(* ===== verification/FileRep.v ===== *)
(** * FileRep: a file as a list of blocks

    The addresses of an inode, with its indirect block, name the blocks of a file in
    order; its contents are the first [size] bytes of their data.  mkfs writes files
    in this form and the kernel reads them. *)

From stdpp Require Import base numbers gmap strings option list.
From S2P Require Import Prelude Format Machine Mlfq ProcCore Sleeplock Ide Bio Log Inode Fs FsThm BioThm.
Local Open Scope Z_scope.

(** ** Lists of blocks of one length *)

Lemma length_concat_same (n : nat) (ls : list (list Z)) :
  Forall (λ l, length l = n) ls → length (concat ls) = (length ls * n)%nat.
Proof. induction 1 as [|l ls Hl _ IH]; simpl; [done|]. rewrite length_app, IH, Hl. lia. Qed.

(** The bytes from [k * n + r] on start in block [k]. *)
Lemma take_drop_concat (n : nat) (ls : list (list Z)) k r m l :
  Forall (λ l, length l = n) ls → ls !! k = Some l → (r + m ≤ n)%nat →
  take m (drop (k * n + r) (concat ls)) = take m (drop r l).
Proof.
  intros Hall. revert k. induction Hall as [|l' ls Hl' Hall IH]; intros k Hk Hm; [done|].
  destruct k as [|k]; simpl in *.
  - injection Hk as ->. rewrite drop_app_le by lia. rewrite take_app_le; [done|]. rewrite length_drop. lia.
  - rewrite <-Nat.add_assoc, drop_app_add' by done. by apply IH.
Qed.

(** Bytes written into the block where a file ends make the file longer. *)
Lemma take_concat_splice (n : nat) (ls : list (list Z)) k r c l :
  Forall (λ l, length l = n) ls → ls !! k = Some l → (r + length c ≤ n)%nat →
  take (k * n + r + length c) (concat (<[k := splice r c l]> ls)) = take (k * n + r) (concat ls) ++ c.
Proof.
  intros Hall. revert k. induction Hall as [|l' ls Hl' Hall IH]; intros k Hk Hc; [done|].
  destruct k as [|k]; simpl in *.
  - injection Hk as ->. unfold splice. rewrite <-app_assoc, (take_app_le l) by lia.
    rewrite (take_app_add' (take r l)) by (rewrite length_take; lia). by rewrite <-app_assoc, take_app_length.
  - rewrite <-!Nat.add_assoc, !take_app_add', (Nat.add_assoc (k * n)), IH by done. apply app_assoc.
Qed.

Lemma nth_zeroes (n k : nat) : nth k (replicate n 0) 0 = 0.
Proof. rewrite nth_lookup. by destruct (replicate n 0 !! k) as [z|] eqn:E; [apply lookup_replicate in E as [-> _]|]. Qed.

(** ** The blocks of a file *)

(** [addr k] is the [k]-th word of the inode's addresses, [bs] the blocks they name;
    a block that is not there has address zero. *)
Record file_rep (val : Z → list Z) (addr : nat → Z) (bs : list Z) : Prop := {
  fr_max : (length bs ≤ NDIRECT + NINDIRECT)%nat;
  fr_direct k : (k < NDIRECT)%nat → addr k = default 0 (bs !! k);
  fr_no_indirect : (length bs ≤ NDIRECT)%nat → addr NDIRECT = 0;
  fr_has_indirect : (NDIRECT < length bs)%nat → addr NDIRECT ≠ 0;
  fr_indirect j : (NDIRECT < length bs)%nat → (j < NINDIRECT)%nat →
    get32 (val (addr NDIRECT)) (4 * j) = default 0 (bs !! (NDIRECT + j)%nat);
}.

(** The blocks that the file occupies, its indirect block included. *)
Definition file_blocks (addr : nat → Z) (bs : list Z) : list Z :=
  bs ++ (if decide (NDIRECT < length bs)%nat then [addr NDIRECT] else []).

Definition file_data (val : Z → list Z) (bs : list Z) (size : Z) : list Z :=
  take (Z.to_nat size) (concat (val <$> bs)).

(** Nothing but the file's own blocks matters. *)
Lemma file_rep_ext val val' addr bs :
  (∀ b, b ∈ file_blocks addr bs → val' b = val b) → file_rep val addr bs → file_rep val' addr bs.
Proof.
  intros Hv [H1 H2 H3 H4 H5]. split; try done. intros j Hb Hj. rewrite Hv; [by apply H5|].
  unfold file_blocks. rewrite decide_True by done. apply elem_of_app. right. by left.
Qed.

Lemma file_rep_same val val' addr bs :
  ((NDIRECT < length bs)%nat → val' (addr NDIRECT) = val (addr NDIRECT)) → file_rep val addr bs → file_rep val' addr bs.
Proof. intros Hv [H1 H2 H3 H4 H5]. split; try done. intros j Hb Hj. rewrite Hv by done. by apply H5. Qed.

Lemma file_rep_addr val addr addr' bs :
  (∀ k, (k ≤ NDIRECT)%nat → addr' k = addr k) → file_rep val addr bs →
  file_rep val addr' bs ∧ file_blocks addr' bs = file_blocks addr bs.
Proof.
  intros Ha [H1 H2 H3 H4 H5]. pose proof (Ha NDIRECT ltac:(lia)) as E. split.
  - split; rewrite ?E; try done. intros k Hk. rewrite Ha by lia. by apply H2.
  - unfold file_blocks. by rewrite E.
Qed.

Lemma file_data_ext val val' bs size :
  (∀ b, b ∈ bs → val' b = val b) → file_data val' bs size = file_data val bs size.
Proof.
  intros Hv. unfold file_data. f_equal. f_equal. apply list_fmap_ext. intros i b Hb.
  by eapply Hv, list_elem_of_lookup_2.
Qed.

Lemma length_file_data val bs size :
  (∀ b, b ∈ bs → length (val b) = Z.to_nat BSIZE) → 0 ≤ size ≤ BSIZE * Z.of_nat (length bs) →
  length (file_data val bs size) = Z.to_nat size.
Proof.
  intros Hl Hs. unfold file_data. rewrite length_take, (length_concat_same (Z.to_nat BSIZE)), length_fmap.
  - unfold BSIZE in *. lia.
  - apply Forall_fmap, Forall_forall. exact Hl.
Qed.

Lemma fmap_fupd (val : Z → list Z) bs k x v :
  NoDup bs → bs !! k = Some x → fupd x v val <$> bs = <[k := v]> (val <$> bs).
Proof.
  intros Hnd Hk. apply list_eq. intros j. rewrite list_lookup_fmap. destruct (decide (k = j)) as [<-|Hj].
  - rewrite Hk, list_lookup_insert_eq; [simpl; by rewrite fupd_eq|]. rewrite length_fmap. by eapply lookup_lt_Some.
  - rewrite list_lookup_insert_ne, list_lookup_fmap by done. destruct (bs !! j) as [y|] eqn:Ej; [|done]. simpl.
    rewrite fupd_ne; [done|]. intros ->. apply Hj. by eapply NoDup_lookup.
Qed.

(** Bytes put at the end of a file, in the block where it ends. *)
Lemma file_data_append val bs (k r : nat) c x :
  NoDup bs → (∀ b, b ∈ bs → length (val b) = Z.to_nat BSIZE) → bs !! k = Some x → (r + length c ≤ Z.to_nat BSIZE)%nat →
  file_data (fupd x (splice r c (val x)) val) bs (BSIZE * Z.of_nat k + Z.of_nat r + Z.of_nat (length c)) =
    file_data val bs (BSIZE * Z.of_nat k + Z.of_nat r) ++ c.
Proof.
  intros Hnd Hl Hk Hc. unfold file_data. rewrite (fmap_fupd _ _ k) by done.
  replace (Z.to_nat (_ + Z.of_nat r + _)) with (k * Z.to_nat BSIZE + r + length c)%nat by (unfold BSIZE; lia).
  replace (Z.to_nat (_ + Z.of_nat r)) with (k * Z.to_nat BSIZE + r)%nat by (unfold BSIZE; lia).
  apply take_concat_splice; [|by rewrite list_lookup_fmap, Hk|done]. apply Forall_fmap, Forall_forall. exact Hl.
Qed.

Lemma file_data_app val bs bs' size :
  (∀ b, b ∈ bs → length (val b) = Z.to_nat BSIZE) → size ≤ BSIZE * Z.of_nat (length bs) →
  file_data val (bs ++ bs') size = file_data val bs size.
Proof.
  intros Hl Hs. unfold file_data. rewrite fmap_app, concat_app. apply take_app_le.
  rewrite (length_concat_same (Z.to_nat BSIZE)), length_fmap; [unfold BSIZE in *; lia|].
  apply Forall_fmap, Forall_forall. exact Hl.
Qed.

(** ** A file grows by one block *)

Section grow.
Context (val : Z → list Z) (addr : nat → Z) (bs : list Z) (x : Z).
Hypothesis Hrep : file_rep val addr bs.
Hypothesis Hx : 0 < x < 2 ^ 32.

Lemma push_lookup k : default 0 ((bs ++ [x]) !! k) = if decide (k = length bs) then x else default 0 (bs !! k).
Proof.
  case_decide as Hk.
  - subst. by rewrite lookup_app_r, Nat.sub_diag by lia.
  - destruct (decide (k < length bs)%nat); [by rewrite lookup_app_l by lia|].
    rewrite !lookup_ge_None_2; [done|lia|rewrite length_app; simpl; lia].
Qed.

Lemma file_rep_direct addr' :
  (length bs < NDIRECT)%nat → (∀ k, (k ≤ NDIRECT)%nat → addr' k = if decide (k = length bs) then x else addr k) →
  file_rep val addr' (bs ++ [x]).
Proof.
  intros Hl Ha. destruct Hrep as [H1 H2 H3 H4 H5]. unfold NDIRECT, NINDIRECT in *.
  split; unfold NDIRECT, NINDIRECT; rewrite ?length_app; cbn [length]; try lia.
  - intros k Hk. rewrite push_lookup, Ha by lia. case_decide; [done|by apply H2].
  - intros _. rewrite Ha, decide_False by lia. apply H3. lia.
Qed.

Lemma file_rep_first_indirect val' addr' ind :
  length bs = NDIRECT → ind ≠ 0 → (∀ k, (k ≤ NDIRECT)%nat → addr' k = if decide (k = NDIRECT) then ind else addr k) →
  val' ind = put32 (replicate (Z.to_nat BSIZE) 0) 0 x → file_rep val' addr' (bs ++ [x]).
Proof.
  intros Hl Hi Ha Hv. destruct Hrep as [H1 H2 H3 H4 H5]. unfold NDIRECT, NINDIRECT in *.
  assert (Ei : addr' 12%nat = ind) by (rewrite Ha, decide_True by lia; done).
  split; unfold NDIRECT, NINDIRECT; rewrite ?length_app; cbn [length]; try lia.
  - intros k Hk. rewrite push_lookup, Ha, !decide_False by lia. by apply H2.
  - intros j _ Hj. rewrite Ei, Hv, push_lookup. case_decide as Hk.
    + replace (4 * j)%nat with 0%nat by lia. rewrite get32_put32 by (simpl; lia). by apply u32_small; lia.
    + rewrite (lookup_ge_None_2 bs) by lia. rewrite (get32_agree _ _ (replicate (Z.to_nat BSIZE) 0)).
      * unfold get32. by rewrite !nth_zeroes.
      * apply splice_agree; simpl; lia.
Qed.

Lemma file_rep_indirect val' addr' :
  (NDIRECT < length bs < NDIRECT + NINDIRECT)%nat → (∀ k, (k ≤ NDIRECT)%nat → addr' k = addr k) →
  length (val (addr NDIRECT)) = Z.to_nat BSIZE →
  val' (addr NDIRECT) = put32 (val (addr NDIRECT)) (4 * (length bs - NDIRECT)) x → file_rep val' addr' (bs ++ [x]).
Proof.
  intros Hl Ha Hlen Hv. destruct Hrep as [H1 H2 H3 H4 H5]. unfold NDIRECT, NINDIRECT in *.
  change (Z.to_nat BSIZE) with 512%nat in Hlen.
  assert (Ei : addr' 12%nat = addr 12%nat) by (apply Ha; lia).
  split; unfold NDIRECT, NINDIRECT; rewrite ?length_app; cbn [length]; try lia.
  - intros k Hk. rewrite push_lookup, Ha, decide_False by lia. by apply H2.
  - intros j _ Hj. rewrite Ei, Hv, push_lookup. case_decide as Hk.
    + replace (length bs - 12)%nat with j by lia. rewrite get32_put32 by lia. by apply u32_small; lia.
    + rewrite <-H5 by lia. apply get32_agree, splice_agree; simpl; lia.
Qed.
End grow.
(* ===== verification/LogThm.v ===== *)
(** * LogThm: the log makes a transaction atomic (log.c)

    Proved against the promises of [BlockCache].  The trace [k_dwrites] has every
    block write in order, so a crash is a prefix of the trace: whatever the prefix,
    recovery at the next boot leaves on the disk either none or all of the updates
    of the transaction. *)

From stdpp Require Import base numbers gmap strings option list.
From S2P Require Import Prelude Format Machine Boot Mem Mlfq ProcCore Sleeplock Ide Bio Log.
From S2P Require Import Inode Fs FsThm MlfqInv MlfqOps BioThm.
Local Open Scope kernel_scope.
Local Open Scope Z_scope.

(** ** Sequences of block writes *)

Definition apply_writes (W : list (Z * list Z)) (d : list (list Z)) : list (list Z) :=
  foldl (λ d w, <[Z.to_nat (fst w) := snd w]> d) d W.

Lemma apply_writes_app W1 W2 d : apply_writes (W1 ++ W2) d = apply_writes W2 (apply_writes W1 d).
Proof. apply foldl_app. Qed.
Lemma length_apply_writes W d : length (apply_writes W d) = length d.
Proof. revert d. induction W as [|w W IH]; intros d; simpl; [done|]. by rewrite IH, length_insert. Qed.

(** A block that is not written keeps its contents. *)
Lemma apply_writes_other W d k :
  (∀ w, w ∈ W → Z.to_nat (fst w) ≠ k) → apply_writes W d !! k = d !! k.
Proof.
  revert d. induction W as [|w W IH]; intros d Hw; simpl; [done|]. rewrite IH.
  - rewrite list_lookup_insert_ne; [done|]. apply Hw. by left.
  - intros w' Hw'. apply Hw. by right.
Qed.

(** A block all of whose writes have the same contents. *)
Lemma apply_writes_same W d k v :
  (k < length d)%nat → (∃ w, w ∈ W ∧ Z.to_nat (fst w) = k) →
  (∀ w, w ∈ W → Z.to_nat (fst w) = k → snd w = v) → apply_writes W d !! k = Some v.
Proof.
  revert d. induction W as [|w W IH]; intros d Hk (w0 & Hw0 & E0) Hv; [by apply not_elem_of_nil in Hw0|].
  simpl. destruct (decide (Exists (λ w, Z.to_nat (fst w) = k) W)) as [He|He].
  - apply IH; [by rewrite length_insert| |].
    + apply Exists_exists in He as (w1 & ? & ?). by exists w1.
    + intros w1 Hw1. apply Hv. by right.
  - rewrite apply_writes_other.
    + apply elem_of_cons in Hw0 as [->|Hw0].
      * rewrite E0, list_lookup_insert_eq by done. f_equal. apply Hv; [by left|done].
      * exfalso. apply He, Exists_exists. by exists w0.
    + intros w1 Hw1 E1. apply He, Exists_exists. by exists w1.
Qed.

(** ** The header block *)

Definition hdr_ok (h : list Z) (n : Z) (blks : list Z) : Prop :=
  length h = Z.to_nat BSIZE ∧ hdr_n h = n ∧ ∀ i b, blks !! i = Some b → hdr_block h (Z.of_nat i) = b.

Lemma hdr_put_n_ok h n :
  length h = Z.to_nat BSIZE → - 2 ^ 31 ≤ n < 2 ^ 31 → hdr_ok (hdr_put_n n h) n [].
Proof.
  intros Hl Hn. unfold hdr_ok, hdr_put_n, hdr_n.
  split_and!; [rewrite put32_length; [done|rewrite Hl; unfold BSIZE; lia]| |done].
  rewrite get32_put32 by (rewrite Hl; unfold BSIZE; lia). unfold i32, u32. rewrite Z.mod_mod by done.
  by apply i32_small.
Qed.

Lemma hdr_put_block_ok h n blks b :
  hdr_ok h n blks → (length blks < Z.to_nat LOGSIZE)%nat → - 2 ^ 31 ≤ b < 2 ^ 31 →
  hdr_ok (hdr_put_block (Z.of_nat (length blks)) b h) n (blks ++ [b]).
Proof.
  intros (Hl & Hn & Hb) Hlen Hr. unfold hdr_put_block. set (off := Z.to_nat (4 + 4 * Z.of_nat (length blks))).
  assert (Hoff : (off + 4 ≤ length h)%nat) by (rewrite Hl; unfold off, BSIZE, LOGSIZE in *; lia).
  assert (Hag : ∀ a, (a + 4 ≤ off)%nat → get32 (put32 h off b) a = get32 h a).
  { intros a Ha. apply get32_agree, splice_agree; simpl; lia. }
  split_and!.
  - by rewrite put32_length.
  - rewrite <-Hn. unfold hdr_n. rewrite Hag; [done|]. unfold off. lia.
  - intros i c Hi. unfold hdr_block. apply lookup_app_Some in Hi as [Hi|[Hge Hi]].
    + rewrite <-(Hb _ _ Hi). unfold hdr_block. rewrite Hag; [done|].
      apply lookup_lt_Some in Hi. unfold off. lia.
    + assert (i = length blks ∧ c = b) as [-> ->].
      { destruct (i - length blks)%nat eqn:E; [|done]. simpl in Hi. split; [lia|congruence]. }
      fold off. rewrite get32_put32 by done. unfold i32, u32. rewrite Z.mod_mod by done. by apply i32_small.
Qed.
(** ** The claims *)

Section claims.
Context `{Env} (pid start nlog : Z) (N : nat) (Hdrv : DRIVER = MEMIDE) (Hfuel : (0 < FUEL)%nat).
Hypothesis Hgeo : geometry start nlog N.
#[local] Instance disk_cache : BlockCache pid := memide_cache pid Hdrv Hfuel.

(** C5.  In a build with the memory disk (memide.c, the kernelmemfs image), when the last
    transaction ends while one thread runs and no buffer is held: [end_op] returns with
    every block outside the log on the disk as the transaction left it in the cache.
    Whatever prefix of its block writes reaches the disk before a crash, [initlog] of the
    next boot, with no buffer held or dirty, leaves every home block as it was before the
    transaction, or every home block as the transaction left it.  A block is written
    whole or not at all, in the order of the writes. *)
Theorem end_op_atomic s blks val :
  txn pid start nlog N s ∅ blks val → l_outstanding (k_log s) = 1 → l_committing (k_log s) = false →
  ∃ s' W, end_op s = Ok tt s' ∧ k_dwrites s' = reverse W ++ k_dwrites s ∧
    (∀ b, home start nlog N b → k_disk s' !! Z.to_nat b = Some (val b)) ∧
    ∀ k sb vb, cached sb ∅ ∅ vb → k_disk sb = apply_writes (take k W) (k_disk s) →
      length (lh_block (k_log sb)) = Z.to_nat LOGSIZE →
      ∃ sb', initlog 1 sb = Ok tt sb' ∧
        ((∀ b, home start nlog N b → k_disk sb' !! Z.to_nat b = k_disk s !! Z.to_nat b) ∨
         (∀ b, home start nlog N b → k_disk sb' !! Z.to_nat b = Some (val b))).
Proof.
  intros Ht Ho Hc. destruct (end_op_ok pid start nlog N Hgeo s blks val Ht Ho Hc) as (s' & v' & W & E & Hw & _ & Ht' & Hv & _ & _ & Hr).
  exists s', W. split_and!; [done..| |].
  - intros b Hb. rewrite <-Hv by done. apply (txn_clean _ _ _ _ _ _ _ _ b Ht'); [apply Hb|apply not_elem_of_nil].
  - intros k sb vb H1 H2 H3. destruct (Hr k sb vb H1 H2 H3) as (sb' & Eb & Hb). exists sb'. split; [done|].
    case_decide; [left|right]; intros b Hbh; by apply Hb.
Qed.

(** Inside a transaction [log_write] notes the block of a held buffer in the log,
    once however often it is written, and the new contents are what the file system
    sees; nothing reaches the disk. *)
Theorem log_write_logs s Hd blks val b blk v :
  txn pid start nlog N s Hd blks val → Hd !! b = Some (blk, v) → home start nlog N blk → blk ≠ 1 →
  1 ≤ l_outstanding (k_log s) → Z.of_nat (length blks) < nlog - 1 →
  ∃ s', log_write b s = Ok tt s' ∧
    txn pid start nlog N s' Hd (if decide (blk ∈ blks) then blks else blks ++ [blk]) (fupd blk v val) ∧
    k_disk s' = k_disk s ∧ k_dwrites s' = k_dwrites s ∧ kept s s'.
Proof.
  intros Ht Hb Hh H1 Ho Hr.
  destruct (log_write_ok pid start nlog N Hgeo s Hd blks val b blk v Ht Hb Hh H1 Ho Hr) as (s' & E & Ht' & Hk).
  exists s'. split_and!; try done; rewrite (proj1 Hk); done.
Qed.

Section bitmap.
Context (sb : superblock) (blks : list Z) (val : Z → list Z).
Hypothesis Hok : bitmap_ok start nlog N sb val.
Hypothesis Hlen : (length blks + 1 < NBUF)%nat.

Lemma nothing_held a : a ∉ hblks ∅.
Proof. rewrite hblks_empty. apply not_elem_of_empty. Qed.
Lemma no_bufs : (length blks + size (∅ : holds) + 1 < NBUF)%nat.
Proof. rewrite map_size_empty. lia. Qed.

(** C20.  In a build with the memory disk (memide.c), inside a transaction, while one thread
    runs and no buffer is held: [balloc] returns the first free block of the bitmap,
    zeroed and marked; every other bit and every other block stay.  The log has room for
    two more blocks, the cache for the buffers of the transaction, and log and bitmap lie
    on the disk where the superblock says. *)
Theorem balloc_allocates s a :
  txn pid start nlog N s ∅ blks val → k_sb s = sb → 1 ≤ l_outstanding (k_log s) →
  Z.of_nat (length blks) < nlog - 2 → 0 ≤ a < sb_size sb →
  used sb val a = false → (∀ a', 0 ≤ a' < a → used sb val a' = true) →
  ∃ s' blks' val', balloc 1 s = Ok a s' ∧ txn pid start nlog N s' ∅ blks' val' ∧ bitmap_ok start nlog N sb val' ∧
    val' a = replicate (Z.to_nat BSIZE) 0 ∧
    (∀ a', 0 ≤ a' < sb_size sb → used sb val' a' = (a =? a') || used sb val a') ∧
    (∀ b, b ≠ a → b ≠ BBLOCK a sb → val' b = val b) ∧ kept s s'.
Proof.
  intros Ht Esb Ho Hr Ha Hu Hf.
  destruct (balloc_ok pid start nlog N Hgeo sb ∅ blks val Hok (λ _ _, nothing_held _) no_bufs s a Ht Esb Ho Hr Ha Hu Hf
    (nothing_held a)) as (s' & E & Ht' & Hk).
  eexists s', _, _. split_and!; [exact E|exact Ht'|by apply bitmap_ok_allocated|apply fupd_eq| | |done].
  - intros a' Ha'. by apply used_allocated with start nlog N.
  - intros b H1 H2. unfold allocated. by rewrite !fupd_ne.
Qed.

(** [bfree] of a block in use clears its bit and nothing else. *)
Theorem bfree_frees s a :
  txn pid start nlog N s ∅ blks val → k_sb s = sb → 1 ≤ l_outstanding (k_log s) →
  Z.of_nat (length blks) < nlog - 1 → 0 ≤ a < sb_size sb → used sb val a = true →
  ∃ s' blks' val', bfree 1 a s = Ok tt s' ∧ txn pid start nlog N s' ∅ blks' val' ∧
    (∀ a', 0 ≤ a' < sb_size sb → used sb val' a' = negb (a =? a') && used sb val a') ∧
    (∀ b, b ≠ BBLOCK a sb → val' b = val b) ∧ kept s s'.
Proof.
  intros Ht Esb Ho Hr Ha Hu.
  destruct (bfree_ok pid start nlog N Hgeo sb ∅ blks val Hok (λ _ _, nothing_held _) no_bufs s a Ht Esb Ho Hr Ha Hu)
    as (s' & E & Ht' & Hk).
  eexists s', _, _. split_and!; [exact E|exact Ht'| | |done].
  - intros a' Ha'. by apply used_freed with start nlog N.
  - intros b Hb. unfold freed. by rewrite fupd_ne.
Qed.
End bitmap.
End claims.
----------------
● **Task to complete**:
Up to and including the line with "c ≤ n)%nat →", output every line of the records above exactly, starting from the first; output nothing else.

● **Solution**:
(* ===== verification/FileRep.v ===== *)
(** * FileRep: a file as a list of blocks

    The addresses of an inode, with its indirect block, name the blocks of a file in
    order; its contents are the first [size] bytes of their data.  mkfs writes files
    in this form and the kernel reads them. *)

From stdpp Require Import base numbers gmap strings option list.
From S2P Require Import Prelude Format Machine Mlfq ProcCore Sleeplock Ide Bio Log Inode Fs FsThm BioThm.
Local Open Scope Z_scope.

(** ** Lists of blocks of one length *)

Lemma length_concat_same (n : nat) (ls : list (list Z)) :
  Forall (λ l, length l = n) ls → length (concat ls) = (length ls * n)%nat.
Proof. induction 1 as [|l ls Hl _ IH]; simpl; [done|]. rewrite length_app, IH, Hl. lia. Qed.

(** The bytes from [k * n + r] on start in block [k]. *)
Lemma take_drop_concat (n : nat) (ls : list (list Z)) k r m l :
  Forall (λ l, length l = n) ls → ls !! k = Some l → (r + m ≤ n)%nat →
  take m (drop (k * n + r) (concat ls)) = take m (drop r l).
Proof.
  intros Hall. revert k. induction Hall as [|l' ls Hl' Hall IH]; intros k Hk Hm; [done|].
  destruct k as [|k]; simpl in *.
  - injection Hk as ->. rewrite drop_app_le by lia. rewrite take_app_le; [done|]. rewrite length_drop. lia.
  - rewrite <-Nat.add_assoc, drop_app_add' by done. by apply IH.
Qed.

(** Bytes written into the block where a file ends make the file longer. *)
Lemma take_concat_splice (n : nat) (ls : list (list Z)) k r c l :
  Forall (λ l, length l = n) ls → ls !! k = Some l → (r + length c ≤ n)%nat →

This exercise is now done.